The Company will maintain or cause to be maintained payroll deduction accounts
for all participating employees. All funds received or held by the Company or
its subsidiaries under the Plan may be, but need not be, segregated from other
corporate funds. Payroll deduction accounts will be credited with interest at
such rates and intervals as the Committee shall determine from time to time. Any
balance remaining in any employee's payroll deduction account at the end of an
offering period will be refunded to the employee.

Each participating employee will receive a statement of his or her payroll
deduction account and the number of shares of Common Stock purchased therewith
following the end of each offering period.
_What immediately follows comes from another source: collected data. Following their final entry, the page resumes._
Definition _refresh_midi_inputs (connected : bool) : M W unit :=
  let change := combo_change input_combo with_input_combo
                             (input_slot connected) in
  ports <- MidiManager.list_input_ports mido ;;
  change (combo_blockSignals true) ;;
  change combo_clear ;;
  (if empty_list ports then
     change (combo_addItem "No MIDI inputs") ;;
     change (combo_setEnabled false)
   else
     change (combo_addItem "Select MIDI Input") ;;
     change (combo_setItemData 0 0) ;;
     change (combo_addItems ports) ;;
     change (combo_setEnabled true) ;;
     change (combo_setCurrentIndex 0)) ;;
  change (combo_blockSignals false).

Definition _log_available_midi_ports : M W unit :=
  out_ports <- MidiManager.list_output_ports mido ;;
  in_ports <- MidiManager.list_input_ports mido ;;
  print "MIDI outputs:" ;;
  (if empty_list out_ports then print "  (none)"
   else for_each out_ports (fun name => print ("  - " ++ name))) ;;
  print "MIDI inputs:" ;;
  (if empty_list in_ports then print "  (none)"
   else for_each in_ports (fun name => print ("  - " ++ name))) ;;
  if empty_list out_ports && empty_list in_ports then
    set_widgets
      (placeholder_setText
         ("No MIDI inputs or outputs found." ++ nl
          ++ "(Is a virtual or hardware MIDI device available?)"))
  else
    print ("MIDI ports detected." ++ nl
           ++ "Select In/Out at the top and use 'Test Note'.").
(** * Legacy listers: label-selector relationship resolution over a cached store

    A shallow embedding of [pkg/client/legacylisters/listers_core.go]: the
    typed listers for pods, services and replication controllers, and the
    two resolvers [GetPodServices] and [GetPodControllers].

    Conventions of the embedding:
    - a Go [map[string]string] is an [option (gmap string string)], where
      [None] is the nil map (the source tests [== nil] and [len(..) == 0]);
    - a Go slice is a [list]; the nil slice is [[]];
    - a value of type [interface{}] held by the store is an [Object], a
      tagged union over the kinds a store may hold;
    - a Go [(value, error)] result is a pair whose second component is an
      [option error] ([None] is the nil error);
    - a failed unchecked type assertion is a run-time panic; it is the
      [Panics] outcome of the monad [M], which also records every access
      made to the store. *)

From Stdlib Require Import String.
From stdpp Require Import gmap strings list fin_maps.

Open Scope string_scope.

(** ** Go maps *)

Abbreviation gomap := (option (gmap string string)).

(** [len(m)]: zero for the nil map. *)
Definition map_len (m : gomap) : nat :=
  match m with
  | None => 0
  | Some g => size g
  end.

(** [v, ok := m[k]]: reading the nil map finds nothing. *)
Definition map_get (m : gomap) (k : string) : option string :=
  match m with
  | None => None
  | Some g => g !! k
  end.

(** ** k8s.io/apimachinery/pkg/labels *)

Module labels.

(** [labels.Set] is a conversion of [map[string]string]. *)
Abbreviation Set_ := gomap.

(** Modelled from the spec: the labels package is not among the sources.
    Selectors are "restricted to equality-based label-set matching (no
    set-based/operator selectors)": a requirement demands that a key is
    present with a given value. *)
Record Requirement := { key : string; value : string }.

(** Modelled from the spec: a selector is a list of requirements; the
    "empty" selector has zero requirements. *)
Definition Selector := list Requirement.

(** Modelled from the spec: "selector = match-everything". *)
Definition Everything : Selector := [].

(** Modelled from the spec: "[Empty() -> bool] (true iff zero
    requirements)". *)
Definition Empty (s : Selector) : bool :=
  match s with
  | [] => true
  | _ :: _ => false
  end.

Definition Requirement_Matches (r : Requirement) (ls : Set_) : bool :=
  bool_decide (map_get ls (key r) = Some (value r)).

(** Modelled from the spec: "[Matches(labelMapping) -> bool]"; "an empty
    selector (zero requirements) by construction matches everything". *)
Definition Matches (s : Selector) (ls : Set_) : bool :=
  forallb (λ r, Requirement_Matches r ls) s.

(** Modelled from the spec: the selector derived from a declared
    "selects-by" label mapping has one equality requirement per pair.  The
    nil mapping has no pair, so the derived selector has zero requirements;
    this is why both resolvers guard against it (source lines 129-132 and
    198-201: "an rc with a nil or empty selector ... should match nothing,
    not everything"). *)
Definition AsSelectorPreValidated (ls : Set_) : Selector :=
  match ls with
  | None => []
  | Some g => (λ kv, {| key := kv.1; value := kv.2 |}) <$> map_to_list g
  end.

End labels.

(** ** k8s.io/apimachinery/pkg/apis/meta/v1 and k8s.io/kubernetes/pkg/api/v1 *)

Module metav1.

Record ObjectMeta := {
  Name : string;
  Namespace : string;
  Labels : gomap
}.

End metav1.

Module v1.

Record Pod := { Pod_ObjectMeta : metav1.ObjectMeta }.

Record ServiceSpec := { ServiceSpec_Selector : gomap }.

Record Service := {
  Service_ObjectMeta : metav1.ObjectMeta;
  Service_Spec : ServiceSpec
}.

Record ReplicationControllerSpec := { ReplicationControllerSpec_Selector : gomap }.

Record ReplicationController := {
  ReplicationController_ObjectMeta : metav1.ObjectMeta;
  ReplicationController_Spec : ReplicationControllerSpec
}.

End v1.

(** The dynamic values ([interface{}]) a store holds or is probed with.
    [OtherObject] stands for every kind the three listers below do not
    expect (service accounts, limit ranges, claims, namespaces, ...);
    [MetaObject] is a bare [*metav1.ObjectMeta], used as a probe key. *)
Inductive Object :=
  | PodObject (p : v1.Pod)
  | ServiceObject (s : v1.Service)
  | ReplicationControllerObject (rc : v1.ReplicationController)
  | MetaObject (m : metav1.ObjectMeta)
  | OtherObject (kind : string) (m : metav1.ObjectMeta).

(** [meta.Accessor]: every kind above carries object metadata. *)
Definition Accessor (o : Object) : metav1.ObjectMeta :=
  match o with
  | PodObject p => v1.Pod_ObjectMeta p
  | ServiceObject s => v1.Service_ObjectMeta s
  | ReplicationControllerObject rc => v1.ReplicationController_ObjectMeta rc
  | MetaObject m => m
  | OtherObject _ m => m
  end.

(** ** Errors *)

(** An argument of a [fmt.Errorf] call. *)
Inductive fmtarg :=
  | ArgString (s : string)
  | ArgLabels (m : gomap).

Inductive error :=
  (** [errors.NewNotFound(api.Resource(resource), name)] *)
  | NewNotFound (resource : string) (name : string)
  (** [fmt.Errorf(format, args...)], kept unformatted *)
  | Errorf (format : string) (args : list fmtarg)
  (** an error raised by the store itself *)
  | StoreError (msg : string).

(** ** Effects: store accesses and panics *)

Inductive access :=
  | ListAccess
  | GetByKeyAccess (key : string)
  | IndexAccess (indexName : string) (probe : Object).

Inductive outcome (A : Type) :=
  | Returns (a : A)
  | Panics.
Arguments Returns {A} a.
Arguments Panics {A}.

(** A computation yields the trace of its store accesses and either a
    value or a panic. *)
Definition M (A : Type) : Type := list access * outcome A.

#[global] Instance M_ret : MRet M := λ A a, ([], Returns a).

#[global] Instance M_bind : MBind M := λ A B f m,
  match m with
  | (t, Returns a) => let (t', r) := f a in ((t ++ t')%list, r)
  | (t, Panics) => (t, Panics)
  end.

Definition panic {A : Type} : M A := ([], Panics).

(** The trace of a computation, and its value when it does not panic. *)
Definition trace_of {A : Type} (c : M A) : list access := c.1.

Definition result_of {A : Type} (c : M A) : option A :=
  match c.2 with
  | Returns a => Some a
  | Panics => None
  end.

(** ** k8s.io/kubernetes/pkg/client/cache *)

Module cache.

(** Modelled from the spec: the store contract of section 6,
    "[GetByKey(compositeKey) -> (object, found, err)]", "snapshot of all
    objects" and "[ListByNamespaceIndex(namespace)] -> snapshot restricted
    to namespace".  The source calls the last one as
    [Index(indexName, probe)] with a result [(items, err)], and the spec
    lets the enumeration itself fail ("unless the store itself fails to
    enumerate"), so [List] carries an error as well. *)
Record Indexer := {
  List : list Object * option error;
  GetByKey : string → option Object * bool * option error;
  Index : string → Object → list Object * option error
}.

(** Modelled from the spec: the name of "the namespace index". *)
Definition NamespaceIndex : string := "namespace".

(** Every call on the store is recorded in the trace. *)
Definition call_List (ix : Indexer) : M (list Object * option error) :=
  ([ListAccess], Returns (List ix)).

Definition call_GetByKey (ix : Indexer) (k : string)
  : M (option Object * bool * option error) :=
  ([GetByKeyAccess k], Returns (GetByKey ix k)).

Definition call_Index (ix : Indexer) (indexName : string) (probe : Object)
  : M (list Object * option error) :=
  ([IndexAccess indexName probe], Returns (Index ix indexName probe)).

(** The loop shared by both listing helpers: every item whose labels
    satisfy the selector is handed to [appendFn], which updates the state
    [S] captured by the caller's closure (and may panic). *)
Fixpoint appendMatching {S : Type} (selector : labels.Selector)
    (appendFn : Object → S → M S) (items : list Object) (ret : S) : M S :=
  match items with
  | [] => mret ret
  | m :: rest =>
      if labels.Matches selector (metav1.Labels (Accessor m))
      then ret' ← appendFn m ret; appendMatching selector appendFn rest ret'
      else appendMatching selector appendFn rest ret
  end.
Subject to rules, procedures and forms adopted by the Committee, a participating
employee may at any time during the offering period increase, decrease or
suspend his or her payroll deduction, or may withdraw the entire balance of his
or her payroll deduction account and thereby withdraw from participation in an
offering. Under the initial rules established by the Committee, payroll
deductions may not be altered more than once in each offering period and
withdrawal requests may be received on or before the last day of such offering.
In the event of a participating employee's retirement, death or termination of
employment, his or her participation in any offering under the Plan shall cease,
no further amounts shall be deducted pursuant to the Plan, and the balance in
the employee's account shall be paid to the employee, or, in the event of the
employee's death, to the employee's beneficiary designated on a form approved by
the Committee (or, if the employee has not designated a beneficiary, to his or
her estate).

PURCHASE, LIMITATIONS, PRICE

Each employee participating in any offering under the Plan will be granted an
option, upon the effective date of such offering, for as many full shares of
Common Stock as the amount of his or her payroll deduction account at the end of
any offering period can purchase. No employee may be granted an option under the
Plan which permits his or her rights to purchase Common Stock under the Plan,
and any other stock purchase plan of the Company or a parent or subsidiary of
the Company qualified under Section 423 of the Code, to accrue at a rate which
exceeds $25,000 of Fair Market Value of such Common Stock (determined at the
time the option is granted) for each calendar year in which the option is
outstanding at any time. As of the last day of the offering period, the payroll
deduction account of each participating employee shall be totaled. If such
account contains sufficient funds to purchase one or more full shares of Common
Stock as of that date, the employee shall be deemed to have exercised an option
to purchase the largest number of full shares of Common Stock at the offering
price. Such employee's account will be charged for the amount of the purchase
and the employee's book entry stock account will be credited with the number of
shares of Common Stock purchased.

Page 47


The Committee shall determine the purchase price of the shares of Common Stock
which are to be sold under each offering, which price shall be the lesser of (i)
an amount equal to 85 percent of the Fair Market Value of the Common Stock at
the time such option is granted, or (ii) an amount equal to 85 percent of the
Fair Market Value of the Common Stock at the time such option is exercised.
"Fair Market Value" of a share of Common Stock on a given date is defined as the
last reported sale price of a share on such date, or if no sale took place, the
last reported sale price of a share of stock on the most recent day on which a
sale of a share of stock took place as recorded on the Nasdaq Stock Market or
national securities exchange on which the Common Stock of the Company is listed
on such date. If the Common Stock of the Company isn't listed on such date on
the Nasdaq Stock Market or a national securities exchange, "Fair Market Value"
is defined as the fair market value of a share on such date as determined in
good faith by the Committee.

STOCK ACCOUNTS, TRANSFER OF INTERESTS

Shares of Common Stock purchased under the Plan may be registered in the name of
a nominee or held in such other manner as the Committee determines to be
appropriate. A book entry stock account will be established in each
participating employee's name. Each participating employee will be the
beneficial owner of the Common Stock purchased under the Plan and credited to
his or her stock account, and he or she will have all rights of beneficial
ownership in such Common Stock. The Company or its nominee will retain custody
of the Common Stock purchased under the Plan until specifically requested in
writing by the participating employee to be sold, transferred or delivered. A
participating employee may request that a stock certificate, representing all or
part of the shares of Common Stock credited to his or her stock account, be
issued and delivered to the participating employee at any time.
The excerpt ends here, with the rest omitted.